I Samuel 7:1-17 Samuel – Prophet, Priest, And Judge.

I Samuel 7:1-17 Samuel – Prophet, Priest, And Judge.

It took thousands to die, and much suffering, before the Philistines and the Israelites would eventually learn that none were able to “stand before this holy LORD God” (6:20). We are not told why the men of Kirjath Jearim were asked to take the ark, but we do know that Eleazar was consecrated to keep it (v. 1). Twenty years was not the total number of years that the ark was there, but this was the number of years it was there before the LORD chose to hear the people’s lamentations and provide them with intervention through Samuel (v. 2). Samuel preached a message of repentance to the people, to turn away from their idolatry and prepare their hearts for the LORD (v. 3). Only then would the LORD deliver them from the Philistines. “So the children of Israel put away the Baals and Ashteroths, and served the LORD only” (v. 4).
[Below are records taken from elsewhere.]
(* ===== verification/AshmemProps.v ===== *)
(** * Properties of the ashmem driver

    The abstract view of an area is its set of unpinned pages and the purged
    ones among them ([unpinned_page], [purged_page]); the theorems say what each
    operation does to it, and that no operation on a well-formed state faults.
    The witnesses evaluate the definitions on a 64 KiB area. *)
From S2P Require Import Prelude UserMem Ashmem AshmemInv AshmemPin AshmemOps.

(** ** A concrete state for the witnesses *)
Section Demo.
Definition demo_area : ashmem_area := MkArea fresh_name [20] (Some 50) 65536 PROT_MASK.

(** Pages 4 to 9 of the area 10 are unpinned; file 40 is its device file. *)
Definition demo_state : ashmem :=
  MkAshmem {[10 := demo_area]} {[20 := MkRange 10 4 9 0]} [20] 6
    {[40 := MkFile 1 0 (Some 10); 50 := MkFile 1 0 None]} [].

Lemma demo_ranges r rg : ranges demo_state !! r = Some rg -> r = 20 /\ rg = MkRange 10 4 9 0.
Proof. unfold demo_state. cbn [ranges]. intros [<- <-]%lookup_singleton_Some. done. Qed.
Lemma demo_areas a ar : areas demo_state !! a = Some ar -> a = 10 /\ ar = demo_area.
Proof. unfold demo_state. cbn [areas]. intros [<- <-]%lookup_singleton_Some. done. Qed.

Lemma demo_wf : wf demo_state.
Proof.
  split.
  - intros a ar [-> ->]%demo_areas. split_and!; [apply NoDup_singleton|by repeat constructor|].
    intros r. cbn. rewrite list_elem_of_singleton. split.
    + intros ->. by eexists.
    + by intros (rg & [-> ->]%demo_ranges & _).
  - intros r rg [-> ->]%demo_ranges. exists demo_area. split; [done|]. by exists 50.
  - intros r rg [-> ->]%demo_ranges. unfold good_range. cbn. lia.
  - split; [apply NoDup_singleton|]. intros r. cbn. rewrite list_elem_of_singleton. split.
    + intros ->. by eexists.
    + by intros (rg & [-> ->]%demo_ranges & _).
  - reflexivity.
Qed.

Lemma demo_sound : sound demo_state.
Proof.
  split; [apply demo_wf|]. intros a ar [-> ->]%demo_areas. exists []. exact fresh_named.
Qed.

Lemma demo_solid : solid demo_state.
Proof. intros r rg [-> ->]%demo_ranges. cbn. lia. Qed.
End Demo.

(** ** Pinning *)
Section Pinning.
Implicit Types (st : ashmem) (a s e p : Z) (ar : ashmem_area).

(** What the loop collects, in terms of pages. *)
Lemma pin_answer st a ar s e ret : wf st -> areas st !! a = Some ar -> s <= e ->
  (ret = 1 <-> 0 = 1 \/ hits s e st (unpinned_list ar)) ->
  ret = ASHMEM_WAS_PURGED <-> (exists p, s <= p <= e /\ purged_page st a p) \/
    exists r rg, ranges st !! r = Some rg /\ asma rg = a /\ purged rg = 1 /\ pgend rg < pgstart rg /\ s <= pgend rg <= e.
Proof.
  intros W Ha Hse F. unfold ASHMEM_WAS_PURGED. rewrite F. split.
  - intros [?|(r & rg & Hin & Hr & Hi & Hle & Hp)]; [done|].
    destruct (member_range st a ar r W Ha Hin) as (rg' & Hr' & Hrg). rewrite Hr in Hr'. injection Hr' as <-.
    destruct (Z.le_gt_cases (pgstart rg) (pgend rg)) as [H|H].
    + left. apply in_range_overlap in Hi as (p & ? & ?); [|done..]. exists p. split; [done|]. by exists r, rg.
    + right. apply in_range_spec in Hi. exists r, rg. split_and!; (done || lia).
  - intros H. right. assert (exists r rg, ranges st !! r = Some rg /\ asma rg = a /\ purged rg = 1 /\ page_range_in_range rg s e = true /\ s <= pgend rg) as (r & rg & Hr & Hrg & Hp & Hi & Hle).
    { destruct H as [(p & Hp & r & rg & Hr & Hrg & H1 & Hin)|(r & rg & Hr & Hrg & H1 & H2 & H3)]; exists r, rg; (split_and!; [done..| |lia]); apply in_range_spec; [lia|].
      destruct (wf_ranges st W r rg Hr) as (? & _). lia. }
    exists r, rg. split_and!; try done. apply (wf_lists st W a ar Ha). eauto.
Qed.

(** The abstract specification of [ASHMEM_PIN]: the requested pages leave the
    set, the answer tells whether one of them was purged.  Two failings of the driver show
    in it.  Without memory for the split of a range, the pages above the request in the
    range that starts below it leave the set too ([pc_lost]).  And an empty range, which
    [ASHMEM_UNPIN] of nothing at the end of an area records, counts as purged when its place
    is inside of the request ([pc_ret]); pinning itself makes none ([pc_solid]). *)
Record pin_contract st st' a s e (alloc : bool) (ret : Z) : Prop := {
  pc_touches : touches a st st';
  pc_unpinned : forall p, unpinned_page st' a p -> unpinned_page st a p /\ ~ s <= p <= e;
  pc_kept : alloc = true -> forall p, unpinned_page st a p -> ~ s <= p <= e -> unpinned_page st' a p;
  pc_purged : alloc = true -> forall p, ~ s <= p <= e -> (purged_page st' a p <-> purged_page st a p);
  pc_lost : forall p, unpinned_page st a p -> ~ s <= p <= e -> unpinned_page st' a p \/
    (alloc = false /\ exists r rg, ranges st !! r = Some rg /\ asma rg = a /\ pgstart rg < s /\ e < p <= pgend rg);
  pc_ret : (ret = ASHMEM_WAS_PURGED \/ ret = ASHMEM_NOT_PURGED) /\
    (ret = ASHMEM_WAS_PURGED <-> (exists p, s <= p <= e /\ purged_page st a p) \/
       exists r rg, ranges st !! r = Some rg /\ asma rg = a /\ purged rg = 1 /\ pgend rg < pgstart rg /\ s <= pgend rg <= e);
  pc_solid : solid st -> solid st' /\ (ret = ASHMEM_WAS_PURGED <-> exists p, s <= p <= e /\ purged_page st a p)
}.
Next Samuel gathered the people together and prayed to the LORD for them (v. 5). They also fasted while gathered at Mizpah, and they drew water to pour out before the LORD, symbolic of them pouring out their souls and hearts before him, there saying that they had sinned against him (v. 6 Cf. 1:15; Ps. 62:8). It was a time for Lamentation (Cf. La. 1:18-20). Upon learning that all Israel were gathered at Mizpah, the Philistine lords determined to take the opportunity to go against Israel, and Israel was afraid (v. 7). Nevertheless, they asked Samuel to continue to intercede for them and in doing so he “took a suckling lamb and offered it as a whole burnt offering to the LORD,” and the LORD answered his prayer (vv. 8-9). The LORD answered with thunder that confused the Philistines such that the men of Israel pursued them a great distance (vv. 10-11).
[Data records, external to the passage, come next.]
(** [t], its buffer and its delivery. *)
Definition send_to (u : M) (cur : task) p th (tr : binder_transaction_data) (tg : target) (e : nat) : stage exit_ unit :=
  let failed := (BR_FAILED_REPLY, tg_in_reply_to tg) in
  o <~ does kzalloc;
  match o with None => exits failed | Some t =>
  _ <~ does (binder_stats_created BINDER_STAT_TRANSACTION);
  o <~ does kzalloc;
  match o with
  | None => _ <~ does (binder_stats_deleted BINDER_STAT_TRANSACTION); exits failed
  | Some complete =>
      _ <~ does (binder_stats_created BINDER_STAT_TRANSACTION_COMPLETE);
      id <~ does next_id;
      _ <~ does (log_update e (with_debug_id id));
      _ <~ does (new_transaction cur p th tr tg t id);
      let reply := bool_decide (is_Some (tg_in_reply_to tg)) in
      let undo := (_ ← binder_stats_deleted BINDER_STAT_TRANSACTION_COMPLETE;
                   _ ← free_txn t; binder_stats_deleted BINDER_STAT_TRANSACTION) in
      o <~ does (alloc_buf (tg_proc tg) (td_data_size tr) (td_offsets_size tr)
                   (negb reply && one_way (td_flags tr)));
      match o with
      | None => _ <~ does undo; exits failed
      | Some b =>
          _ <~ does (mod_buf (tg_proc tg, b) (with_owner id t (tg_node tg)));
          _ <~ does (mod_txn t (fun v => set_t_buffer v (Some (tg_proc tg, b))));
          _ <~ does (match tg_node tg with
                     | Some n => _ ← binder_inc_node n true false None; mret tt
                     | None => mret tt
                     end);
          x <~ does (fill_buffer u cur p th tr tg b);
          match x with
          | inl failed_at => _ <~ does (release_buffer tg b failed_at); _ <~ does undo; exits failed
          | inr _ => does (deliver th tg t complete b)
          end
      end
  end end.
The biblical saints like Samuel valued milestones. In project management milestones are important in terms of gauging progress, they are like gates which when one must reach before progressing further. They can also inspire to go further, like athletes seeking some encouragement in reaching their final goal. As saints of the sovereign covenant LORD, we are working toward the goal of his kingdom coming, his will being done on earth as it is in heaven. Samuel recognized how pivotal was the return of the ark of the covenant, itself a milestone on the continuum of salvation history. When the people repented and offered the sacrifices as the LORD prescribed, the ark was returned , and for this reason Samuel set up a stone and called the place “Ebenezer, saying, ‘Thus far the LORD has helped us’” (v. 12). This was the first step to recovering what they had lost (vv. 13-14).
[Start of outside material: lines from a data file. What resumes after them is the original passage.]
(* ===== verification/Write.v ===== *)
(** * [binder_thread_write] (driver/binder/binder.c)

    The commands a thread writes: one handler per group of cases of the switch,
    and the loop that decodes them. *)
From S2P Require Import Prelude UserMem RbTree Alloc Protocol Kernel Refs Transact Send.

Implicit Types (p n r d t th b : Z).

Definition BINDER_LOOPER_STATE_REGISTERED : Z := 1.
Definition BINDER_LOOPER_STATE_ENTERED : Z := 2.
Definition BINDER_LOOPER_STATE_EXITED : Z := 4.
Definition BINDER_LOOPER_STATE_INVALID : Z := 8.
Definition BINDER_LOOPER_STATE_WAITING : Z := 16.
Definition BINDER_LOOPER_STATE_NEED_RETURN : Z := 32.

Definition has_bits (x bits : Z) : bool := negb (Z.land x bits =? 0).
Definition looper_or (bits : Z) (thread : binder_thread) : binder_thread :=
  set_th_looper thread (Z.lor (th_looper thread) bits).
Definition looper_clear (bits : Z) (thread : binder_thread) : binder_thread :=
  set_th_looper thread (Z.ldiff (th_looper thread) bits).
(** A thread that called [BC_REGISTER_LOOPER] or [BC_ENTER_LOOPER]. *)
Definition is_looper (thread : binder_thread) : bool :=
  has_bits (th_looper thread) (Z.lor BINDER_LOOPER_STATE_REGISTERED BINDER_LOOPER_STATE_ENTERED).

(** [_IOC_NR(cmd)] *)
Definition IOC_NR (cmd : Z) : Z := cmd mod 256.
Definition BC_COUNT : Z := 17.
Definition BR_COUNT : Z := 18.

Section Write.
Context {M : Type} `{uops : UserOps M}.
Context `{env : KernelEnv} `{rb : RbOps} `{jk : Junk}.

Definition binder_stat_bc p th (cmd : Z) : K unit :=
  when (IOC_NR cmd <? BC_COUNT)
    (_ ← bump (CBc Global (IOC_NR cmd)); _ ← bump (CBc (OfProc p) (IOC_NR cmd)); bump (CBc (OfThread th) (IOC_NR cmd))).

(** [BC_INCREFS], [BC_ACQUIRE], [BC_RELEASE], [BC_DECREFS]: a reference to
    descriptor 0 is created on demand; the result is not tested for NULL. *)
Definition write_refs p (cmd target : Z) : K unit :=
  mgr ← get context_mgr_node;
  o ← (match mgr with
       | Some n =>
           if (target =? 0) && ((cmd =? BC_INCREFS) || (cmd =? BC_ACQUIRE)) then
             o ← binder_get_ref_for_node p n;
             r ← klift (deref o);
             _ ← get_ref r;
             mret (Some r)
           else binder_get_ref p target
       | None => binder_get_ref p target
       end);
  match o with
  | None => mret tt
  | Some r =>
      _ ← (if cmd =? BC_INCREFS then binder_inc_ref r false None
           else if cmd =? BC_ACQUIRE then binder_inc_ref r true None
           else if cmd =? BC_RELEASE then binder_dec_ref r true
           else binder_dec_ref r false);
      mret tt
  end.

(** [BC_INCREFS_DONE], [BC_ACQUIRE_DONE] *)
Definition write_refs_done p (cmd node_ptr cookie : Z) : K unit :=
  o ← binder_get_node p node_ptr;
  match o with
  | None => mret tt
  | Some n =>
      node ← get_node n;
      if negb (cookie =? n_cookie node) then mret tt else
      if cmd =? BC_ACQUIRE_DONE then
        if negb (n_pending_strong_ref node) then mret tt else
        _ ← put_node n (set_n_pending_strong_ref node false); binder_dec_node n true false
      else
        if negb (n_pending_weak_ref node) then mret tt else
        _ ← put_node n (set_n_pending_weak_ref node false); binder_dec_node n false false
  end.

(** A one-way transaction of the node is done: the next one is queued. *)
Definition next_async th n : K unit :=
  node ← get_node n;
  _ ← BUG_ON (negb (n_has_async_transaction node));
  o ← list_head (AsyncTodo n);
  match o with
  | None => put_node n (set_n_has_async_transaction node false)
  | Some w => _ ← list_del_work w; list_add_tail w (TodoThread th)
  end.

(** [BC_FREE_BUFFER] *)
Definition write_free_buffer p th (data_ptr : Z) : K unit :=
  proc ← get_proc p;
  o ← klift (binder_buffer_lookup (p_alloc proc) data_ptr);
  match o with
  | None => mret tt
  | Some b =>
      v ← get_buf (p, b);
      if negb (b_allow_user_free v) then mret tt else
      _ ← (match b_transaction v with
           | None => mret tt
           | Some t =>
               _ ← mod_txn t (fun tr => set_t_buffer tr None);
               put_buf (p, b) (with_transaction None v)
           end);
      _ ← (match b_target_node v with
           | Some n => when (b_async_transaction v) (next_async th n)
           | None => mret tt
           end);
      _ ← binder_transaction_buffer_release p b None;
      free_buf (p, b)
  end.

Definition write_register_looper p th : K unit :=
  thread ← get_thread th;
  proc ← get_proc p;
  _ ← (if has_bits (th_looper thread) BINDER_LOOPER_STATE_ENTERED then
         put_thread th (looper_or BINDER_LOOPER_STATE_INVALID thread)
       else if p_requested_threads proc =? 0 then
         put_thread th (looper_or BINDER_LOOPER_STATE_INVALID thread)
       else
         put_proc p (set_p_requested_threads_started
           (set_p_requested_threads proc (decr (p_requested_threads proc)))
           (incr (p_requested_threads_started proc))));
  mod_thread th (looper_or BINDER_LOOPER_STATE_REGISTERED).

Definition write_enter_looper th : K unit :=
  _ ← mod_thread th (fun thread =>
    if has_bits (th_looper thread) BINDER_LOOPER_STATE_REGISTERED then looper_or BINDER_LOOPER_STATE_INVALID thread
    else thread);
  mod_thread th (looper_or BINDER_LOOPER_STATE_ENTERED).

Definition write_exit_looper th : K unit := mod_thread th (looper_or BINDER_LOOPER_STATE_EXITED).

(** A death notification is queued for the thread when it is a looper, for its
    process otherwise. *)
Definition queue_death p th d : K unit :=
  thread ← get_thread th;
  list_add_tail (WDeath d) (if is_looper thread then TodoThread th else TodoProc p).

(** [BC_REQUEST_DEATH_NOTIFICATION] *)
Definition write_request_death p th (target cookie : Z) : K unit :=
  o ← binder_get_ref p target;
  match o with
  | None => mret tt
  | Some r =>
      ref ← get_ref r;
      if bool_decide (is_Some (r_death ref)) then mret tt else
      o ← kzalloc;
      match o with
      | None => mod_thread th (fun thread => set_th_return_error thread BR_ERROR)
      | Some d =>
          _ ← binder_stats_created BINDER_STAT_DEATH;
          node ← get_node (r_node ref);
          let dead := bool_decide (n_proc node = None) in
          _ ← put_death d (MkDeath DEAD_BINDER cookie);
          _ ← put_ref r (set_r_death ref (Some d));
          when dead (queue_death p th d)
      end
  end.

(** [BC_CLEAR_DEATH_NOTIFICATION] *)
Definition write_clear_death p th (target cookie : Z) : K unit :=
  o ← binder_get_ref p target;
  match o with
  | None => mret tt
  | Some r =>
      ref ← get_ref r;
      match r_death ref with
      | None => mret tt
      | Some d =>
          death ← get_death d;
          if negb (d_cookie death =? cookie) then mret tt else
          _ ← put_ref r (set_r_death ref None);
          on ← get (linked (WDeath d));
          if negb on then
            _ ← put_death d (set_d_type death CLEAR_DEATH_NOTIFICATION);
            queue_death p th d
          else
            _ ← BUG_ON (negb (bool_decide (d_type death = DEAD_BINDER)));
            put_death d (set_d_type death DEAD_BINDER_AND_CLEAR)
      end
  end.

(** The entry of [proc->delivered_death] with the cookie. *)
Fixpoint find_death (l : list work) (cookie : Z) : K (option Z) :=
  match l with
  | WDeath d :: l =>
      death ← get_death d;
      if d_cookie death =? cookie then mret (Some d) else find_death l cookie
  | _ :: _ => klift (Fault OOPS)
  | [] => mret None
  end.

(** [BC_DEAD_BINDER_DONE] *)
Definition write_dead_binder_done p th (cookie : Z) : K unit :=
  l ← get (list_of (Delivered p));
  o ← find_death l cookie;
  match o with
  | None => mret tt
  | Some d =>
      _ ← list_del_work (WDeath d);
      death ← get_death d;
      if decide (d_type death = DEAD_BINDER_AND_CLEAR) then
        _ ← put_death d (set_d_type death CLEAR_DEATH_NOTIFICATION);
        queue_death p th d
      else mret tt
  end.

(** ** The loop *)

(** [get_user] of a word of the command stream: [-EFAULT] if it is not there. *)
Definition fetch (u : M) (ptr : Z) (width : nat) : stage Z Z :=
  match get_user u ptr width with Some x => goes x | None => exits (- EFAULT) end.

Definition step (ptr n : Z) : Z := u64 (ptr + n).

(** One command; [ptr] is behind its code.  The result is an error to return, or
    the address behind the arguments. *)
Definition write_command (u : M) (cur : task) p th (cmd ptr : Z) : stage Z Z :=
  if (cmd =? BC_INCREFS) || (cmd =? BC_ACQUIRE) || (cmd =? BC_RELEASE) || (cmd =? BC_DECREFS) then
    target <~ fetch u ptr 4;
    _ <~ does (write_refs p cmd target);
    goes (step ptr 4)
  else if (cmd =? BC_INCREFS_DONE) || (cmd =? BC_ACQUIRE_DONE) then
    node_ptr <~ fetch u ptr 8;
    cookie <~ fetch u (step ptr 8) 8;
    _ <~ does (write_refs_done p cmd node_ptr cookie);
    goes (step ptr 16)
  else if (cmd =? BC_ATTEMPT_ACQUIRE) || (cmd =? BC_ACQUIRE_RESULT) then exits (- EINVAL)
  else if cmd =? BC_FREE_BUFFER then
    data_ptr <~ fetch u ptr 8;
    _ <~ does (write_free_buffer p th data_ptr);
    goes (step ptr 8)
  else if (cmd =? BC_TRANSACTION) || (cmd =? BC_REPLY) then
    match copy_from_user u ptr sizeof_binder_transaction_data with
    | None => exits (- EFAULT)
    | Some l =>
        _ <~ does (binder_transaction u cur p th (txn_of_bytes l) (cmd =? BC_REPLY));
        goes (step ptr (Z.of_nat sizeof_binder_transaction_data))
    end
  else if cmd =? BC_REGISTER_LOOPER then _ <~ does (write_register_looper p th); goes ptr
  else if cmd =? BC_ENTER_LOOPER then _ <~ does (write_enter_looper th); goes ptr
  else if cmd =? BC_EXIT_LOOPER then _ <~ does (write_exit_looper th); goes ptr
  else if (cmd =? BC_REQUEST_DEATH_NOTIFICATION) || (cmd =? BC_CLEAR_DEATH_NOTIFICATION) then
    target <~ fetch u ptr 4;
    cookie <~ fetch u (step ptr 4) 8;
    _ <~ does (if cmd =? BC_REQUEST_DEATH_NOTIFICATION then write_request_death p th target cookie
               else write_clear_death p th target cookie);
    goes (step ptr 12)
  else if cmd =? BC_DEAD_BINDER_DONE then
    cookie <~ fetch u ptr 8;
    _ <~ does (write_dead_binder_done p th cookie);
    goes (step ptr 8)
  else exits (- EINVAL).

(** The result and [*consumed]. *)
Fixpoint write_loop (fuel : nat) (u : M) (cur : task) p th (buffer ptr end_ consumed : Z) : K (Z * Z) :=
  match fuel with
  | O => klift (Fault HANG)
  | S fuel =>
      thread ← get_thread th;
      if negb ((ptr <? end_) && (th_return_error thread =? BR_OK)) then mret (0, consumed) else
      match get_user u ptr 4 with
      | None => mret (- EFAULT, consumed)
      | Some cmd =>
          _ ← binder_stat_bc p th cmd;
          x ← write_command u cur p th cmd (step ptr 4);
          match x with
          | inl ret => mret (ret, consumed)
          | inr ptr => write_loop fuel u cur p th buffer ptr end_ (u64 (ptr - buffer))
          end
      end
  end.

(** Each command takes four bytes at least. *)
Definition binder_thread_write (u : M) (cur : task) p th (buffer size consumed : Z) : K (Z * Z) :=
  let ptr := u64 (buffer + consumed) in
  let end_ := u64 (buffer + size) in
  write_loop (S (Z.to_nat ((end_ - ptr + 3) / 4))) u cur p th buffer ptr end_ consumed.
End Write.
In Israel’s history, Samuel comes on the scene as a transitional figure, arguably the last of the faithful judges. “In those days there was no king in Israel; everyone did what was right in his own eyes.” (Jud. 21:25). “At Shiloh God called Samuel to be His servant and prophet. As judge, Samuel visited Bethel, Gilgal, and Mizpah yearly. Also at Gilgal Samuel renewed the kingdom covenant with Israel and established Saul as king.” (NGSB 387) “Samuel judged Israel all the days of his life,” and at Ramah “he built an altar to the LORD” (vv. 15-17). Samuel was unique in being both a prophet and a priest. Being a judge was a position of shared political and civil leadership – an elder among equals, as it were. When a king was chosen in Saul, from that point on it was strictly forbidden for any one person to occupy all three offices of prophet, priest, and king.

In fact, one of the signs of the Messiah coming, would be that he would occupy all three offices in his one person. In a fallen world, no mere human must occupy all the positions of power. The fact also is the case that the LORD never intended a monarchial form of government for his people, as the case of Saul shows. God intended political/civil leadership to be exercised by a plurality of equal judges, a presbyterial form of government as it were. Ultimately in rejected Samuel’s counsel the people were rejecting the LORD’s system of judges, and the LORD himself (8:7). Samuel’s hometown of Ramah was “about five miles north of Jerusalem (1:19; 2:11; 7:17; 8:4; 15:34; 19:18; 25:1).” (NGSB) It is therefore significant that Samuel chose to set up an altar and minster there and in Jerusalem, such was its spiritual state at that time.